**Required work:** Every line containing the string "Example" should be returned from the records.

Dataset records section start

(* ===== verification/RlcAmDemo.v ===== *)
(** * RLC acknowledged mode: an array, runs and what goes wrong

    A concrete array, two nodes that exchange SDUs over a channel that loses, repeats and
    overtakes, and runs that show where the code loses SDUs or fails. *)

From stdpp Require Import list gmap sorting.
From S2P Require Import Prelude Doubles LteCommon TTimer RlcWindow RlcReorder RlcAm RlcAmFacts RlcAmRx RlcAmRxFacts RlcAmLink.
#[local] Open Scope Z_scope.

(** ** A concrete array *)

(** The first of the [n] positions from [i] on that is free. *)
Fixpoint first_free {X} (a : gmap Z X) (i : Z) (n : nat) : Z :=
  match n with
  | O => i
  | S n' => match a !! i with None => i | Some _ => first_free a (i + 1) n' end
  end.

#[export] Instance gmap_carray_add {X} : CArrayAdd X (gmap Z X) := {
  arr_add a x := <[first_free a 0 (size a) := x]> a;
  arr_size a := map_fold (fun i _ n => Z.max n (i + 1)) 0 a
}.

Lemma first_free_spec {X} (a : gmap Z X) i n : forall k, 0 <= k -> a !! i = None -> (forall j, k <= j < i -> a !! j <> None) ->
  k <= i <= k + Z.of_nat n -> first_free a k n = i.
Proof.
  induction n as [|n IH]; intros k Hk Hi Hall Hn; cbn; [lia|]. destruct (decide (k = i)) as [->|Hne]; [by rewrite Hi|].
  destruct (a !! k) eqn:E; [|exfalso; apply (Hall k); [lia|done]]. apply IH; [lia|done| |lia]. intros j Hj. apply Hall. lia.
Qed.

Lemma used_below {X} (a : gmap Z X) i : 0 <= i -> (forall j, 0 <= j < i -> a !! j <> None) -> i <= Z.of_nat (size a).
Proof.
  intros Hi Hall. assert (Hsub : (list_to_set (seqZ 0 i) : gset Z) ⊆ dom a).
  { intros j Hj. apply elem_of_list_to_set, elem_of_seqZ in Hj. apply elem_of_dom. specialize (Hall j). destruct (a !! j); [done|]. exfalso. apply Hall; [lia|done]. }
  apply subseteq_size in Hsub. rewrite size_list_to_set, length_seqZ, size_dom in Hsub by apply NoDup_seqZ. lia.
Qed.

#[export] Instance gmap_carray_add_laws {X} : CArrayAddLaws X (gmap Z X).
Proof.
  split.
  - intros a x i Hi Hfree Hall j. cbn in *. rewrite (first_free_spec a i); [|done|done|done|pose proof (used_below a i Hi Hall); lia].
    case_decide as Hj; [subst; apply lookup_insert_eq|by apply lookup_insert_ne].
  - intros a i Hi. cbn in *. revert Hi. apply (map_fold_weak_ind (fun n a => a !! i <> None -> i < n)); [by rewrite lookup_empty|].
    intros j x m n Hj IH. destruct (decide (j = i)) as [->|Hne]; [lia|]. rewrite lookup_insert_ne by done. intros Hs. specialize (IH Hs). lia.
Qed.

(** Picoseconds. *)
#[export] Instance pico_dbl : SimTimeDbl := fun t => fdiv (of_int t) (of_int (10 ^ 12)).

(** ** Two nodes *)

Abbreviation Queue := (gmap Z AmPacket).

Definition flow (dir : Direction) (sno : Z) : FlowControlInfo :=
  new_FlowControlInfo <| fi_sourceId := 1025 |> <| fi_destId := 1 |> <| fi_direction := dir |> <| fi_sequenceNumber := sno |>.
(** A packet of [bytes] bytes with its header. *)
Definition sdu (dir : Direction) (sno bytes : Z) : AmSdu := am_sdu sno bytes (flow dir sno).

Definition demo_link : AmNode Queue * AmNode Queue := new_link 20 3 100 100 50 8 16 10 30.

(** The UE sends an SDU of one PDU and one of three, the base station sends one. *)
Definition demo_events : list (bool * Z * am_event) :=
  [(true, 1, AmOffer (sdu UL 0 10)); (true, 1, AmOffer (sdu UL 1 50)); (false, 2, AmOffer (sdu DL 0 10));
   (true, 3, AmRequest 1000); (true, 3, AmRequest 1000); (true, 3, AmRequest 1000); (true, 3, AmRequest 1000); (false, 3, AmRequest 1000);
   (false, 5, AmArrive 3); (false, 5, AmArrive 1); (false, 6, AmArrive 1); (true, 6, AmArrive 0); (false, 7, AmArrive 0);
   (true, 101, AmPduTimer); (true, 101, AmPduTimer); (true, 101, AmPduTimer); (true, 101, AmPduTimer);
   (false, 110, AmReportTimer); (false, 111, AmRequest 1000); (true, 112, AmArrive 1);
   (true, 113, AmRequest 1000); (true, 113, AmRequest 1000); (true, 113, AmRequest 1000); (true, 113, AmRequest 1000); (true, 113, AmRequest 1000);
   (false, 115, AmArrive 6); (false, 116, AmArrive 8); (false, 117, AmRequest 1000); (true, 118, AmArrive 2); (true, 120, AmBufferTimer)].

(** The SDUs that PDCP has got at a node: sequence number, offset and length. *)
Definition delivered (n : AmNode Queue) : list (list (Z * Z * Z)) :=
  map (fun x : list slice * FlowControlInfo => map (fun y : slice => (as_sno y.1.1, y.1.2, y.2)) x.1) (nd_out n).

(** Both sides get what the other sent; one PDU still waits for its acknowledgement. *)
Example demo_delivered :
  (let! l := link_run demo_link demo_events in Ok (delivered l.1, delivered l.2, (directList_ (pduTimer_ (nd_tx l.1))).*2)) =
  Ok ([[(0, 2, 10)]], [[(0, 2, 10)]; [(1, 2, 50)]], [2]).
Proof. vm_compute. reflexivity. Qed.

Lemma demo_sdu dir sno bytes : dir = DL \/ dir = UL -> 0 <= sno < 2 ^ 31 -> 0 <= bytes -> sdu_ok (sdu dir sno bytes) /\ flow_ok (sdu dir sno bytes).
Proof.
  intros Hd Hs Hb. unfold sdu_ok, flow_ok, sdu, am_sdu. cbn. rewrite wrap_small by (unfold is_uint; lia). unfold RLC_HEADER_AM. split; [lia|by split].
Qed.

(** The transmitter takes both SDUs of the UE. *)
Lemma am_link_witness :
  patient demo_link demo_events = true /\
  ledger 20 8 true demo_link demo_events [] [] = ([sdu UL 0 10; sdu UL 1 50], []) /\
  exists l, link_run demo_link demo_events = Ok l /\
    delivers 20 (offered true demo_events) (ledger 20 8 true demo_link demo_events [] []) l.1 l.2 /\
    delivers 20 (offered false demo_events) (ledger 20 8 false demo_link demo_events [] []) l.2 l.1.
Proof.
  assert (Hp : patient demo_link demo_events = true) by (vm_compute; reflexivity). split; [exact Hp|]. split; [vm_compute; reflexivity|].
  apply (am_link 20 3 100 100 50 8 16 10 30 demo_events); [lia|lia|lia|lia| |vm_compute; reflexivity|exact Hp].
  intros b. assert (Hall : Forall (fun s => sdu_ok s /\ flow_ok s) (offered b demo_events)).
  { destruct b; cbn; repeat (apply Forall_cons; split; [apply demo_sdu; [auto|lia|lia]|]); by apply Forall_nil. }
  apply Forall_and in Hall as [H1 H2]. split; [exact H1|]. split; [exact H2|]. destruct b; vm_compute; reflexivity.
Defined.

(** ** What goes wrong *)

(** The MAC layer of the first node asks; PDU [k] arrives; the second node reports; it sends
    its [k]-th PDU, which arrives. *)
Definition send (NOW : Z) : list (bool * Z * am_event) := [(true, NOW, AmRequest 1000)].
Definition arrive (NOW : Z) (k : nat) : list (bool * Z * am_event) := [(false, NOW, AmArrive k)].
Definition report (NOW : Z) : list (bool * Z * am_event) := [(false, NOW, AmReportTimer)].
Definition answer (NOW : Z) (k : nat) : list (bool * Z * am_event) := [(false, NOW, AmRequest 1000); (true, NOW, AmArrive k)].

(** One SDU of three PDUs; the last two are late and come in order behind the command to move
    the window to the second. *)
Definition stuck_events : list (bool * Z * am_event) :=
  [(true, 1, AmOffer (sdu UL 0 50))] ++ send 1 ++ arrive 1 0 ++ report 31 ++ answer 32 0 ++ send 33 ++ send 33 ++ send 33 ++
  arrive 34 3 ++ answer 35 1 ++ arrive 36 1 ++ arrive 36 2 ++ report 66 ++ answer 67 2 ++ send 68 ++ arrive 68 4 ++ answer 69 3.

(** Windows of the same size; nothing is lost or overtaken. *)
Definition equal_link : AmNode Queue * AmNode Queue := new_link 20 3 100 100 50 4 4 10 30.
Definition equal_events : list (bool * Z * am_event) :=
  [(true, 1, AmOffer (sdu UL 0 10)); (true, 1, AmOffer (sdu UL 1 10)); (true, 1, AmOffer (sdu UL 2 10))] ++
  send 1 ++ arrive 1 0 ++ send 1 ++ arrive 1 1 ++ send 1 ++ arrive 1 2 ++ report 31 ++ answer 32 0 ++ send 33 ++ arrive 33 3 ++ answer 34 1 ++
  [(true, 41, AmOffer (sdu UL 3 10)); (true, 41, AmOffer (sdu UL 4 10))] ++ send 41 ++ arrive 41 4 ++ send 41 ++ arrive 41 5.

(** All copies of the first PDU are lost; the command to move the window comes through. *)
Definition lost_events : list (bool * Z * am_event) :=
  [(true, 1, AmOffer (sdu UL 0 10))] ++ send 1 ++ [(true, 101, AmPduTimer)] ++ send 102 ++ [(true, 201, AmPduTimer)] ++ send 202 ++
  [(true, 301, AmPduTimer)] ++ send 302 ++ [(true, 401, AmPduTimer)] ++ send 402 ++ arrive 402 4.

(** Two PDUs of the first SDU are lost and given up; the window then begins inside the
    second. *)
Definition given_up_link : AmNode Queue * AmNode Queue := new_link 20 0 100 100 50 8 16 10 30.
Definition stale_events : list (bool * Z * am_event) :=
  [(true, 1, AmOffer (sdu UL 0 50))] ++ send 1 ++ arrive 1 0 ++ report 31 ++ answer 32 0 ++ send 33 ++ send 33 ++ send 34 ++
  [(true, 90, AmOffer (sdu UL 1 50)); (true, 101, AmPduTimer)] ++ send 102 ++ send 102 ++ send 102 ++ send 103 ++ arrive 103 7 ++ answer 104 1 ++
  arrive 105 4 ++ report 135 ++ answer 136 2 ++ answer 136 3 ++ send 137 ++ arrive 137 8 ++ answer 137 4 ++ arrive 138 6 ++ arrive 138 5.

(** What [am_link] asks for is needed, and what it does not promise does not hold.  An SDU of
    several PDUs may be acknowledged in full and never be delivered: the search for its first
    PDU ends where the window begins. *)
Example stuck_sdu :
  patient demo_link stuck_events = true /\ offered true stuck_events = [sdu UL 0 50] /\
  (let! l := link_run demo_link stuck_events in
   Ok (delivered l.2, tx_first (nd_tx l.1), tx_seq (nd_tx l.1), directList_ (pduTimer_ (nd_tx l.1)))) = Ok ([], 3, 3, []).
Proof. vm_compute. split_and!; reflexivity. Qed.

(** With windows of one size (the defaults are 200 and 200) a link that loses nothing fails: a
    window that moves by more than a half leaves flags of received PDUs behind. *)
Example equal_windows_fail :
  patient equal_link equal_events = true /\ link_run equal_link equal_events = Throw "check_and_cast(): Cannot cast nullptr".
Proof. vm_compute. split; reflexivity. Qed.

(** When all copies of the first PDU are lost the command to move the window makes the
    receiver read a null pointer. *)
Example lost_first_pdu_fails : link_run demo_link lost_events = UB.
Proof. vm_compute. reflexivity. Qed.

(** When PDUs of an SDU are given up, what came of it makes a later SDU fail. *)
Example given_up_sdu_fails :
  link_run given_up_link stale_events = Throw "AmRxQueue::passUp(): fragment buffer has fragments for another SDU".
Proof. vm_compute. reflexivity. Qed.

(** ** An SDU that does not fit *)

Section Dropped.
Context {A : Type} {C : CArray AmPacket A} {D : CArrayAdd AmPacket A}.
Context {L : CArrayLaws AmPacket A} {LD : CArrayAddLaws AmPacket A}.
Variables (u : Z) (got : Z -> Prop) (low : Z) (other : AmPacket -> Prop).
Context (Hu : 0 < u).

(** C37. An SDU that comes when none waits and whose PDUs do not all fit into the rest of the
    window, with one position to spare, is lost: the queue is as it was before, and no
    effect is asked for.  In particular an SDU of as many PDUs as the window is never sent. *)
Theorem am_sdu_dropped limit acc (t : AmTxQueue A) NOW s : tx_ok u got low other limit acc t -> sdu_ok s -> amSduQueue_ t = [] ->
  in_window (txWindowDesc_ t) < tx_size t -> limit + nfrags u s < sn_bound -> tx_first t + tx_size t <= tx_seq t + nfrags u s ->
  am_enque t NOW s = Ok (t, []).
Proof.
  intros Ht Hs Hq Hroom Hlim Hfull. pose proof (nfrags_spec u Hu s Hs) as [Hn _]. unfold am_enque.
  assert (Ht1 : tx_ok u got low other (limit + nfrags u s) acc (t <| amSduQueue_ := [s] |>)).
  { destruct Ht as [R Hun Hseq Hw Hm Hqu Hl Hinfo Hbuf Hbelow Hmax Hlow]. split; try done; [by constructor|].
    change (total_frags u acc + (nfrags u s + 0) <= limit + nfrags u s < sn_bound). pose proof (total_frags_nonneg u Hu _ Hqu). lia. }
  rewrite Hq. cbn [app]. destruct (take_lost u got low other Hu (limit + nfrags u s) acc (t <| amSduQueue_ := [s] |>) s [] Ht1 eq_refl Hfull) as [E _].
  pose proof (tk_rest _ _ _ _ _ _ _ Ht1) as (R1 & R2 & R3). cbn in R1, R2, R3. set (t1 := t <| amSduQueue_ := [s] |>) in *.
  change (currentSdu_ t1) with (currentSdu_ t). rewrite R1. change (txWindowDesc_ t1) with (txWindowDesc_ t). rewrite (proj2 (Z.ltb_lt _ _)) by done.
  unfold addPdus. assert (Et : t1 <| amSduQueue_ := [] |> = t) by (destruct t; cbn in *; by subst).
  assert (El : add_loop (Z.to_nat (tx_size t1)) t1 NOW = Ok (t, [])); [|rewrite El; cbn [rbind]; by rewrite R2, R3].
  assert (Ef : fragmentList_ t1 = None) by exact R2. destruct (Z.to_nat (tx_size t1)); cbn [add_loop]; change (txWindowDesc_ t1) with (txWindowDesc_ t);
    rewrite (proj2 (Z.ltb_lt _ _)) by done; unfold no_data; change (currentSdu_ t1) with (currentSdu_ t); rewrite R1; cbn [negb orb amSduQueue_];
    rewrite E; cbn [rbind]; by rewrite Et, R2.
Qed.
End Dropped.

(** A window of 8 and an SDU of 8 PDUs. *)
Lemma am_sdu_dropped_witness :
  let t := new_AmTxQueue (A := Queue) 20 3 100 100 50 8 in nfrags 20 (sdu UL 0 158) = 8 /\ am_enque t 1 (sdu UL 0 158) = Ok (t, []).
Proof.
  split; [vm_compute; reflexivity|].
  apply (am_sdu_dropped 20 (fun _ => False) 0 (fun _ => False) ltac:(lia) 0 []); [|apply demo_sdu; [auto|lia|lia]|reflexivity|vm_compute; reflexivity|vm_compute; reflexivity|vm_compute; discriminate].
  apply new_am_tx_ok; vm_compute; try discriminate; split; try discriminate; reflexivity.
Defined.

Dataset records section end

**Response to this task:**
Example demo_delivered :
Example stuck_sdu :
Example equal_windows_fail :
Example lost_first_pdu_fails : link_run demo_link lost_events = UB.
Example given_up_sdu_fails :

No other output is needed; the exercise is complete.